(Stored data entries)

+ + +

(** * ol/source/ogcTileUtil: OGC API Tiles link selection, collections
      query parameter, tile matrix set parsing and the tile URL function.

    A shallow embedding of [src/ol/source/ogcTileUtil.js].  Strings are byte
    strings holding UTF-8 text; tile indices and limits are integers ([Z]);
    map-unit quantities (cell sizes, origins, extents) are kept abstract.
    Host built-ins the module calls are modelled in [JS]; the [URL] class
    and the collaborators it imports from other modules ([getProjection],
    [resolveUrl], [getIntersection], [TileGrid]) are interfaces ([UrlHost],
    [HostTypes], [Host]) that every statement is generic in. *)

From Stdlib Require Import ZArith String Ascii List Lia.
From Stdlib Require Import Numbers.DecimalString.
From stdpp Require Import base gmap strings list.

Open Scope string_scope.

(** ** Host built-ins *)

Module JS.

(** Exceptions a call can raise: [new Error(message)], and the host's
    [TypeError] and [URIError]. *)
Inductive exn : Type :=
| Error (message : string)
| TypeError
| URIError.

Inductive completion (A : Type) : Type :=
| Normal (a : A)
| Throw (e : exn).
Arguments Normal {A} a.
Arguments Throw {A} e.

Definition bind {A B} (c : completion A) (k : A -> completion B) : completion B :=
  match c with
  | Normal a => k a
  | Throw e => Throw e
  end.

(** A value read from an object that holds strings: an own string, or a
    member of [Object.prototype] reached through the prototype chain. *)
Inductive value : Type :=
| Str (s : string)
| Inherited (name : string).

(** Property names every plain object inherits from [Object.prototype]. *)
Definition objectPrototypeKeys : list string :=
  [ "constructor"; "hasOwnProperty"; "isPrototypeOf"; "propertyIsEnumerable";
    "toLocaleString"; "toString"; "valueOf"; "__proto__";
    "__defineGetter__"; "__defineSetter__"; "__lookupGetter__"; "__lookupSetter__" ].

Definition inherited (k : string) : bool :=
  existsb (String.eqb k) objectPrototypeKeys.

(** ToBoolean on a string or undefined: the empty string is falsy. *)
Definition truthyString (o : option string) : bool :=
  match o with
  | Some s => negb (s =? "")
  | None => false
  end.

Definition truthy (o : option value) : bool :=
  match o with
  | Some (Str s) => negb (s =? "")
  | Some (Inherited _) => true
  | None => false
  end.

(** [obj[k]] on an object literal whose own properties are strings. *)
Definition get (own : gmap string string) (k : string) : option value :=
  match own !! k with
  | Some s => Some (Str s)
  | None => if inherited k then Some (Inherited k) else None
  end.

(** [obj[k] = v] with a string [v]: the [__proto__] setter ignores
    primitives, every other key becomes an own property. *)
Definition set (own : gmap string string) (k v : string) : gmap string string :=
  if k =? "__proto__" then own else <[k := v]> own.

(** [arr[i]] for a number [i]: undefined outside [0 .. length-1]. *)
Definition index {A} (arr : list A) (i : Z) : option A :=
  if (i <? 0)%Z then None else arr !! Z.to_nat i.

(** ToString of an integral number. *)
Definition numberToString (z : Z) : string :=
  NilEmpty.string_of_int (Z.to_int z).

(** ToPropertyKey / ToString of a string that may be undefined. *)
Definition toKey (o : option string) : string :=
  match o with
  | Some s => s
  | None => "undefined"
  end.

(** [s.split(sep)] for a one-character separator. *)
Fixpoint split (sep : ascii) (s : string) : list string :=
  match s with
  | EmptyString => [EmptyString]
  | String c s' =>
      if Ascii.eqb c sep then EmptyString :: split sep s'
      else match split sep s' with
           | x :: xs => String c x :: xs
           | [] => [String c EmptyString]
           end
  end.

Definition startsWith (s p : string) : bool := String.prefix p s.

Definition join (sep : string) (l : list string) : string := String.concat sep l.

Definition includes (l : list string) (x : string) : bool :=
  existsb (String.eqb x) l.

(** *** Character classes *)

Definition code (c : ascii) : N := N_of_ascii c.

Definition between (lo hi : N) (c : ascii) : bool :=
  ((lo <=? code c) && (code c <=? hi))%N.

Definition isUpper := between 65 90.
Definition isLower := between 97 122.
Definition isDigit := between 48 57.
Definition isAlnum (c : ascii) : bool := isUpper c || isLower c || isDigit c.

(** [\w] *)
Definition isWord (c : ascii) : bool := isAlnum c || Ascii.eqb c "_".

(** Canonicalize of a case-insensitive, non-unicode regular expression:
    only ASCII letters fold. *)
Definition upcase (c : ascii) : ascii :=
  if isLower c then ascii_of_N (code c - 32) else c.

+ + +

▶ [How to complete this task]:
Extract exactly the leading lines of the data, stopping at and including the line with "(name : string).".

▶ [Completed task]:
(** * ol/source/ogcTileUtil: OGC API Tiles link selection, collections
      query parameter, tile matrix set parsing and the tile URL function.

    A shallow embedding of [src/ol/source/ogcTileUtil.js].  Strings are byte
    strings holding UTF-8 text; tile indices and limits are integers ([Z]);
    map-unit quantities (cell sizes, origins, extents) are kept abstract.
    Host built-ins the module calls are modelled in [JS]; the [URL] class
    and the collaborators it imports from other modules ([getProjection],
    [resolveUrl], [getIntersection], [TileGrid]) are interfaces ([UrlHost],
    [HostTypes], [Host]) that every statement is generic in. *)

From Stdlib Require Import ZArith String Ascii List Lia.
From Stdlib Require Import Numbers.DecimalString.
From stdpp Require Import base gmap strings list.

Open Scope string_scope.

(** ** Host built-ins *)

Module JS.

(** Exceptions a call can raise: [new Error(message)], and the host's
    [TypeError] and [URIError]. *)
Inductive exn : Type :=
| Error (message : string)
| TypeError
| URIError.

Inductive completion (A : Type) : Type :=
| Normal (a : A)
| Throw (e : exn).
Arguments Normal {A} a.
Arguments Throw {A} e.

Definition bind {A B} (c : completion A) (k : A -> completion B) : completion B :=
  match c with
  | Normal a => k a
  | Throw e => Throw e
  end.

(** A value read from an object that holds strings: an own string, or a
    member of [Object.prototype] reached through the prototype chain. *)
Inductive value : Type :=
| Str (s : string)
| Inherited (name : string).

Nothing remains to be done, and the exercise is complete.